Sherm, I just found you and am tucking you into my favourites! Love vthis post to smithereens!

Matt B said...

Hey Sherm,

Very nice tips, I'm considering splurging on your Storyboard Secrets DVDs.
The cinematic staging and adding more dynamic perspective to blackgrounds / layouts reminds me a lot of that old Brad Bird / Simpsons PDF that's been kicked around the net, of which I always point folks toward.

Thanks for all the great shows and keep up the good work Sir.

All the best.
Matt B

Anonymous said...

this is gabe such helpful I can draw them all I want more lines of action and stuff


Hi sherm. Are you the creator of spongebob? I like to watch it with my kids. They love it. This is very good lessons. I hope more from you. Thanks.

Sherm said...

Hi Tajul -- SpongeBob was created by Stephen Hillenburg; I started working on the show in 1998 as a storyboard artist and writer, and I'm currently working on the SpongeBob Movie 2!

Anonymous said...

Sherm, I hope that while working with Stephen on the second movie you could maybe convince him to become a showrunner for Spongebob again?

Is Stephen aware of how many fans really WANT him to return to the show? Nothing against the new writers, but the whole fanbase would LOVE to see him return. Even if just for one season.
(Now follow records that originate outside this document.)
(** A commit: acknowledged, or refused with the log stopped. *)
Lemma commit_inv rs doubt n st io r ok st' :
  store_inv rs doubt n st -> rec_wf r -> key_agrees (s_table st) r ->
  Z.of_nat n < 2 ^ 64 - 1 -> commit crc32c r true (with_io io st) = (ok, st') ->
  if ok then doubt = None /\ store_inv (rs ++ [r]) None (S n) st'
  else store_inv rs (Some (default r doubt)) (S n) st'.
Proof.
  intros [Ht Hwf Hix Hd Hl Hc] Hr Hk Hn. unfold commit. simpl.
  destruct (w_failed (s_wal st)) eqn:Hf.
  - rewrite (proj1 (failed_stuck crc32c (set_io io (s_wal st)) Hf)). intros [= <- <-].
    split; simpl; try done.
    + intros r' [= <-]. destruct doubt as [r0|]; simpl; [by destruct (Hd r0 eq_refl) as (? & ? & _)|done].
    + intros Hf'. simpl in Hf'. congruence.
    + intros k Hk'. destruct (Hc k Hk') as (log & ? & ? & Ht'). exists log. split_and!; [done|lia|].
      destruct Ht' as [?|(r' & -> & ?)]; [by left|right]. by exists r'.
  - destruct (Hl eq_refl) as (log & Hw & Hlog & Er).
    assert (doubt = None) as -> by (destruct doubt as [r0|]; [|done]; by destruct (Hd r0 eq_refl) as (_ & _ & ?)).
    set (body := encode_record r _).
    assert (Hlsn : w_next_lsn (s_wal st) = Z.of_nat (length log)).
    { destruct Hw as (x & s & (_ & _ & _ & _ & Hr') & <-). by destruct (Hr' Hf) as (_ & _ & _ & ? & _). }
    assert (Hone : replay (log ++ [body]) = apply (s_table st) r).
    { rewrite replay_snoc, Er. apply replay_one_encode; [done|]. rewrite Hlsn. unfold fits. lia. }
    destruct (append_ok crc32c (set_io io (s_wal st)) log (length log) body true Hw)
      as (ok' & w' & log' & a' & -> & Hw' & Ha' & Hok & Hprog); [lia|].
    destruct ok'; cbn [negb]; intros [= <- <-].
    + destruct Hok as (_ & -> & _ & Hf' & Ea). rewrite (Ea eq_refl) in Hw'.
      split; [done|]. split; simpl; try done.
      * unfold apply_all. rewrite foldl_app. simpl. unfold apply_all in Ht. by rewrite <- Ht.
      * by apply apply_table_wf.
      * by apply apply_indexed.
      * intros _. exists (log ++ [body]). split_and!; [done| |done]. rewrite length_app. simpl. lia.
      * eapply wal_ok_crash; [exact Hw'| |].
        { rewrite length_app. simpl. lia. }
        intros l ->%survives_all. by left.
    + destruct Hok as [Hlog' Hfl].
      assert (Hf' : w_failed w' = true).
      { destruct Hfl as [[_ []]|?]; [|done]. split; [done|]. by apply snapshot_body_ok. }
      split; simpl; try done.
      * intros r' [= <-]. done.
      * intros Hf''. congruence.
      * eapply wal_ok_crash; [eapply wal_ok_weaken; [exact Hw'|exact Ha']| |].
        { destruct Hlog' as [-> | ->]; rewrite ?length_app; simpl; lia. }
        intros l Hsv. destruct Hlog' as [-> | ->]; [apply survives_all in Hsv as ->; by left|].
        apply survives_snoc in Hsv as [-> | ->]; [by left|right]. by exists r.
Qed.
I really hope that working on the movie sparks some inspiration within him to maybe just become a showrunner for one season.

I really wish there was something the fans could do to persuade him into returning. I'm sure he's aware of it.

At the very least, could you relay this message to him or something? I don't know, I just figure since you're someone who talks to him maybe you could say something

Anonymous said...

Thank you for this! I will show these images in my middle school theatre classroom to better explain movement in acting. Brilliant!